Data Stores

From Fusion Registry Wiki
Revision as of 09:48, 10 March 2023 by Plazarou (talk | contribs) (Key Table:)
Jump to navigation Jump to search

Overview

The Fusion Registry can act as a Virtual Data Store. This means that the Registry is able to link to datasets accross multiple physical data stores, and each data store can be of a diffent type (database, web service, file). The Fusion Registry is able to query multiple data stores for a single data query and then combine the data at the end, before writing it back to the user in a response format of their choice.

Registry Managed Data Store

A Registry Managed Data Store is one which the Registry maintains.

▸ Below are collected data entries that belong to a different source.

Lemma captured_calls_printable :
  Forall (λ a, printable (hd VUndefined a)) [[VStr "a"; VNum 1]; []; [VNum 42]].
Proof. repeat constructor; cbn; lia. Qed.

Lemma catchPrint_session_witness :
  Forall (λ a, printable (hd VUndefined a)) [[VStr "a"; VNum 1]; []; [VNum 42]]
  ∧ ((catchPrintStop
        (prints [[VStr "a"; VNum 1]; []; [VNum 42]] (catchPrintStart (VBool false) loaded))).1
     = String.concat EmptyString
         ((λ a, to_string (hd VUndefined a)) <$> [[VStr "a"; VNum 1]; []; [VNum 42]])
     ∧ console (catchPrintStop
                  (prints [[VStr "a"; VNum 1]; []; [VNum 42]]
                          (catchPrintStart (VBool false) loaded))).2
       = console loaded
         ++ (if truthy (VBool false) then [[VStr "a"; VNum 1]; []; [VNum 42]] else [])
     ∧ print (catchPrintStop
                (prints [[VStr "a"; VNum 1]; []; [VNum 42]]
                        (catchPrintStart (VBool false) loaded))).2 = Print).
Proof.
  split; [exact captured_calls_printable |].
  exact (catchPrint_session loaded (VBool false) [[VStr "a"; VNum 1]; []; [VNum 42]]
           captured_calls_printable).
Defined.

(** The capture of the last lemma, evaluated. *)
Lemma catchPrint_session_example :
  (catchPrintStop
     (prints [[VStr "a"; VNum 1]; []; [VNum 42]] (catchPrintStart (VBool false) loaded))).1
  = "aundefined42".
Proof. by vm_compute. Qed.

End IcliInstances.

(** * Project initialisation *)

Section InitProperties.
Import LagerPeboInit LagerPebo.
Variable camelCase : string → string.
Variable R : Type.
Variable fire : string → list value → state → completion R * state.
Variable resolvable : string → bool.
Variable require : string → loc.
Variable path_join : list string → string.
Variable cwd : string.

Local Abbreviation locate := (LagerPeboInit.locate resolvable path_join cwd).
Local Abbreviation forEach_plugin :=
  (LagerPeboInit.forEach_plugin camelCase resolvable require path_join cwd).
Local Abbreviation init :=
  (LagerPeboInit.init camelCase R fire resolvable require path_join cwd).

(** Identifiers that are not found only add their warnings. *)
Lemma forEach_plugin_none identifiers st log :
  (∀ id, id ∈ identifiers → locate id = None) →
  forEach_plugin identifiers st log = (Normal tt, st, log ++ (not_found <$> identifiers)).
Proof.
  revert log. induction identifiers as [| id ids IH]; intros log Hnone; cbn.
  { by rewrite app_nil_r. }
  rewrite (Hnone id) by apply list_elem_of_here.
  rewrite IH by (intros id' Hid; apply Hnone; by apply list_elem_of_further).
  by rewrite <- app_assoc.
Qed.

(** Without an object as config, every key makes [getConfig] throw. *)
Lemma getConfig_without_config st key :
  config st = VUndefined ∨ config st = VNull →
  getConfig (Some key) st = Throw TypeError.
Proof.
  intros Hc. unfold getConfig. destruct (split_cons "." key) as (k & ks & ->). cbn.
  by destruct Hc as [-> | ->].
Qed.

(** When every registration returns, the loop is the fold of
    [registerPlugin] over the modules that are found. *)
Lemma forEach_plugin_fold identifiers st log :
  let modules := require <$> omap locate identifiers in
  let register := λ s p, (registerPlugin camelCase p s).2 in
  (∀ id path, id ∈ identifiers → locate id = Some path → path ≠ EmptyString) →
  (∀ k p, modules !! k = Some p →
          ∃ r, (registerPlugin camelCase p (foldl register st (take k modules))).1
               = Normal r) →
  forEach_plugin identifiers st log
  = (Normal tt, foldl register st modules,
     log ++ (not_found <$> filter (λ id, locate id = None) identifiers)).
Proof.
  intros modules register. subst modules.
  revert st log. induction identifiers as [| id ids IH]; intros st log Hpath Hok.
  { cbn. by rewrite app_nil_r. }
  cbn [LagerPeboInit.forEach_plugin omap list_omap].
  assert (Hrest : ∀ id' path, id' ∈ ids → locate id' = Some path → path ≠ EmptyString).
  { intros id' path Hid. apply Hpath. by apply list_elem_of_further. }
  destruct (locate id) as [path |] eqn:Hloc.
  - rewrite filter_cons_False by (cbn; congruence).
    assert (Hne : path ≠ EmptyString) by (by apply (Hpath id); [apply list_elem_of_here |]).
    apply String.eqb_neq in Hne. rewrite Hne.
    cbn [omap list_omap] in Hok. rewrite Hloc in Hok. cbn [fmap list_fmap] in Hok.
    destruct (Hok 0 (require path) eq_refl) as [r Hr]. cbn [take foldl] in Hr.
    destruct (registerPlugin camelCase (require path) st) as [res st'] eqn:Hrun.
    cbn [fst] in Hr. subst res.
    rewrite IH; [| done |].
    + cbn [fmap list_fmap foldl]. unfold register at 3. by rewrite Hrun.
    + intros k p Hk. specialize (Hok (S k) p Hk). cbn [take foldl] in Hok.
      unfold register at 2 in Hok. by rewrite Hrun in Hok.
  - rewrite filter_cons_True by (cbn; congruence). rewrite fmap_cons.
    cbn [omap list_omap] in Hok. rewrite Hloc in Hok.
    rewrite IH by done. by rewrite <- app_assoc.
Qed.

This means as data is published to the Fusion Registry, the Registry wil write the data to the store and manage the transaction. Registry managed data stores come in two flavours, a relational database (MySQL or SQL Server) store, or a Fusion Store which has been custom built by Metadata Technology for rapid storage and dissemination of data.

Fusion Data Store

The Fusion Data Store is an in-memory database, custom built by Metadata Technology for storing time series SDMX datasets. The data is ultimately persisted to the Registry database, so that when the Fusion Registry server is terminated, and re-launched, the Fusion Data Stores will be read back into memory. For the duration of the server up-time, the data store will live in memory.

Registry Managed Database

A Registry Managed Database includes support for SQL Server and MySQL database platforms, MariaDB*. The Fusion Registry is responsible for creating the database tables when new datasets are loaded. The Fusion Registry will also update table definitions if the Data Structure Definition is changed.

*Note Maria DB re-writes a query for both lastNObservation and firstNObservations to optimise away a required part of the SQL query. MariaDB can be configured to run in MySQL compatability mode, where this error does not occur.

The database table structure is a two or three tables per Dataflow. The table names are based on the Dataflow, but can be changed if required. The tables include:

  • Table for Series Definitions
  • Table for Observations
  • Table data dataset attributes (only created if Dataset Attributes exist on the Data Structure Definition)

Column Names

The Series Table will have the following Columns created.

Column Name Column Type Purpose
ID Varchar A concatenation of the Dimension values that make up the series.
The width of the ID column is a combination of all the Dimension Widths plus the number of Dimensions.

An example ID is M:FR:EMP. It is important that the column width for each Dimension of the Data Structure Definition is low, i.e if the Dimenison is data type String then place a Max Width restriction on the Dimension's definition so that the database table can be constructed with a primary key that does not exceed the limit set by the database vendor.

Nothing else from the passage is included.